▶ [DATA]:
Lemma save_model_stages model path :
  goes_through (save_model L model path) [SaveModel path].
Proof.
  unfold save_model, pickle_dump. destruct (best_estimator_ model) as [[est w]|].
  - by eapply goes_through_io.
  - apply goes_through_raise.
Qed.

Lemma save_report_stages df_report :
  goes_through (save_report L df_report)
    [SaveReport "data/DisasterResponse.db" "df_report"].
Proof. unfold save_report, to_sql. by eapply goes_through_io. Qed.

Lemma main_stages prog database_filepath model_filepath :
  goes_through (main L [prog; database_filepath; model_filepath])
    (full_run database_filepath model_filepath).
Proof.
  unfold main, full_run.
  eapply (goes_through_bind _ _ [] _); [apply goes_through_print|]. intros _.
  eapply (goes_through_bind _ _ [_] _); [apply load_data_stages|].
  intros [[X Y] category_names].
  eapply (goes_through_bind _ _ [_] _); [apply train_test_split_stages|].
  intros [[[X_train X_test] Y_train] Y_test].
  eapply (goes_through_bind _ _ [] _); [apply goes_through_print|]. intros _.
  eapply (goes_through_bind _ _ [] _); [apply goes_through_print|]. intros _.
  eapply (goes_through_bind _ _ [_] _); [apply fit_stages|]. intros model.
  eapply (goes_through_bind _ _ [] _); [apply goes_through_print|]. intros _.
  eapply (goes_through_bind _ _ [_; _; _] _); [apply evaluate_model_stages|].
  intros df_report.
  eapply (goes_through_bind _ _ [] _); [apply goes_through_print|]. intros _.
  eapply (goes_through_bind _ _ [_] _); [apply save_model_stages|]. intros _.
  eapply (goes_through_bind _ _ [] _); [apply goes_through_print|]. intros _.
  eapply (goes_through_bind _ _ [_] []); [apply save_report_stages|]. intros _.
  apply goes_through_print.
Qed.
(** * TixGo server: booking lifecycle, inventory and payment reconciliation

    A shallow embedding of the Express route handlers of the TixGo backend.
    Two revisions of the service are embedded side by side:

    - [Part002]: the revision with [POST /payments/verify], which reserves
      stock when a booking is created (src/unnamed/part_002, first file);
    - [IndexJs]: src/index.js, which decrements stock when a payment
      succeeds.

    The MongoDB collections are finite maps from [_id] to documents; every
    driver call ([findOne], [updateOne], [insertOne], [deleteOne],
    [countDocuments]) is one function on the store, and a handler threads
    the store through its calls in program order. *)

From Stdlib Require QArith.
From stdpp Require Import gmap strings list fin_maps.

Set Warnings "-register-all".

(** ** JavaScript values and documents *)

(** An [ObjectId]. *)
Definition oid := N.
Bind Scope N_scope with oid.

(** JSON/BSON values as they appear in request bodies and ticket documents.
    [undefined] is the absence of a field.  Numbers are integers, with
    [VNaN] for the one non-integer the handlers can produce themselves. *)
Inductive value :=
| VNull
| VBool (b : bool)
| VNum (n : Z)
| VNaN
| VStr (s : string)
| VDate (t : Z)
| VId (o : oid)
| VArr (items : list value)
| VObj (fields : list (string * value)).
--
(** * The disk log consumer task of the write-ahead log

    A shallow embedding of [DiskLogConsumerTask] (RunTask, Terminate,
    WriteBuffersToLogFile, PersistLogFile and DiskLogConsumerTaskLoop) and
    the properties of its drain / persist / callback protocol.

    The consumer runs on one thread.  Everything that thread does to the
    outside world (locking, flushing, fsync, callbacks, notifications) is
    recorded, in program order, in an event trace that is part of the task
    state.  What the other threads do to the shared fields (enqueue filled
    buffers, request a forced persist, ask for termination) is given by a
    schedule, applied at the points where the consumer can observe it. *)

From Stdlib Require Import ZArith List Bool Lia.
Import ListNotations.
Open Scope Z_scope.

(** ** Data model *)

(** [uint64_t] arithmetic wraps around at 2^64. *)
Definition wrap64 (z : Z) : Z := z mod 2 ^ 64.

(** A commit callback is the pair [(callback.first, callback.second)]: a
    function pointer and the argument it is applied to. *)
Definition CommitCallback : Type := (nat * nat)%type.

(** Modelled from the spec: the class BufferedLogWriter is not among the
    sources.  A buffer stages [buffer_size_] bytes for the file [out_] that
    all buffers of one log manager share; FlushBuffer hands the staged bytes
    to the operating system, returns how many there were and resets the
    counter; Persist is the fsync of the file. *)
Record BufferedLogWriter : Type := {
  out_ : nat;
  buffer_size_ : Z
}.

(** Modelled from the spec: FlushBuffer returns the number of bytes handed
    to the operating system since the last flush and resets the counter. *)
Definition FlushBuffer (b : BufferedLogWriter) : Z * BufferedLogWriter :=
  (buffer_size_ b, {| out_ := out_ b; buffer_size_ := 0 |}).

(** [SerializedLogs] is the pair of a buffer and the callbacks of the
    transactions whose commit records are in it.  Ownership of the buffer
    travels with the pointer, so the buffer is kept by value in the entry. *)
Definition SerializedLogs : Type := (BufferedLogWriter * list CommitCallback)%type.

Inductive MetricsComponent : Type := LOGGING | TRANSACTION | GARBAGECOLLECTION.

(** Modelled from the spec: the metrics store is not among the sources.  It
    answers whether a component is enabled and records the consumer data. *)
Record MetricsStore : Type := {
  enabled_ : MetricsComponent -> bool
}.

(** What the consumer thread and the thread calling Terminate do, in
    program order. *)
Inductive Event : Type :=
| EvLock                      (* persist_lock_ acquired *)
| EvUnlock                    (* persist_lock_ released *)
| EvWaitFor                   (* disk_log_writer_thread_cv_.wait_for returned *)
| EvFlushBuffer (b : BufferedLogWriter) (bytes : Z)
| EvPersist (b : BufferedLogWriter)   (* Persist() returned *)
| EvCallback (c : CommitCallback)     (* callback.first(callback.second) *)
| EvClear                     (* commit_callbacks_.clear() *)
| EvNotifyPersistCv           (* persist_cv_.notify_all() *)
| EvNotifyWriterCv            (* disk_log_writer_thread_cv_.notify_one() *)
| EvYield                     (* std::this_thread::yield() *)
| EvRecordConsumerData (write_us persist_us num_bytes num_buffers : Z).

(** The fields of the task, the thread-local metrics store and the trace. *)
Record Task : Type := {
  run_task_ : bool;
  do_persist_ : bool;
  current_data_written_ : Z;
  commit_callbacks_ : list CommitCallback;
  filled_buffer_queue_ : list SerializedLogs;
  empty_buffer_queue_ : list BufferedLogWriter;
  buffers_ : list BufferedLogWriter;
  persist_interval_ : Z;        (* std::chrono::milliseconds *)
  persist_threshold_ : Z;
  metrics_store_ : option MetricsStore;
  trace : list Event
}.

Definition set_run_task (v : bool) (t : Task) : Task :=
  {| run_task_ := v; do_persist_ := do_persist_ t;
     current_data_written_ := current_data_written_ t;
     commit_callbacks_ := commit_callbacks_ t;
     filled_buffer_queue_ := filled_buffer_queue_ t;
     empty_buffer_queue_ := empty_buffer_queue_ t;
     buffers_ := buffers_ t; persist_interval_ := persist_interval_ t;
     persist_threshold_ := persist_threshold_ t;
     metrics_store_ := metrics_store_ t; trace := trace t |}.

▶ [TASK PROMPT]:
Look above for the line that contains "(* disk_log_writer_thread_cv_.notify_one() *)". Starting there, transcribe every line exactly until you have copied the line that contains "metrics_store_ := metrics_store_".

▶ [ANSWER BELOW]:
| EvNotifyWriterCv            (* disk_log_writer_thread_cv_.notify_one() *)
| EvYield                     (* std::this_thread::yield() *)
| EvRecordConsumerData (write_us persist_us num_bytes num_buffers : Z).

(** The fields of the task, the thread-local metrics store and the trace. *)
Record Task : Type := {
  run_task_ : bool;
  do_persist_ : bool;
  current_data_written_ : Z;
  commit_callbacks_ : list CommitCallback;
  filled_buffer_queue_ : list SerializedLogs;
  empty_buffer_queue_ : list BufferedLogWriter;
  buffers_ : list BufferedLogWriter;
  persist_interval_ : Z;        (* std::chrono::milliseconds *)
  persist_threshold_ : Z;
  metrics_store_ : option MetricsStore;
  trace : list Event
}.

Definition set_run_task (v : bool) (t : Task) : Task :=
  {| run_task_ := v; do_persist_ := do_persist_ t;
     current_data_written_ := current_data_written_ t;
     commit_callbacks_ := commit_callbacks_ t;
     filled_buffer_queue_ := filled_buffer_queue_ t;
     empty_buffer_queue_ := empty_buffer_queue_ t;
     buffers_ := buffers_ t; persist_interval_ := persist_interval_ t;
     persist_threshold_ := persist_threshold_ t;
     metrics_store_ := metrics_store_ t; trace := trace t |}.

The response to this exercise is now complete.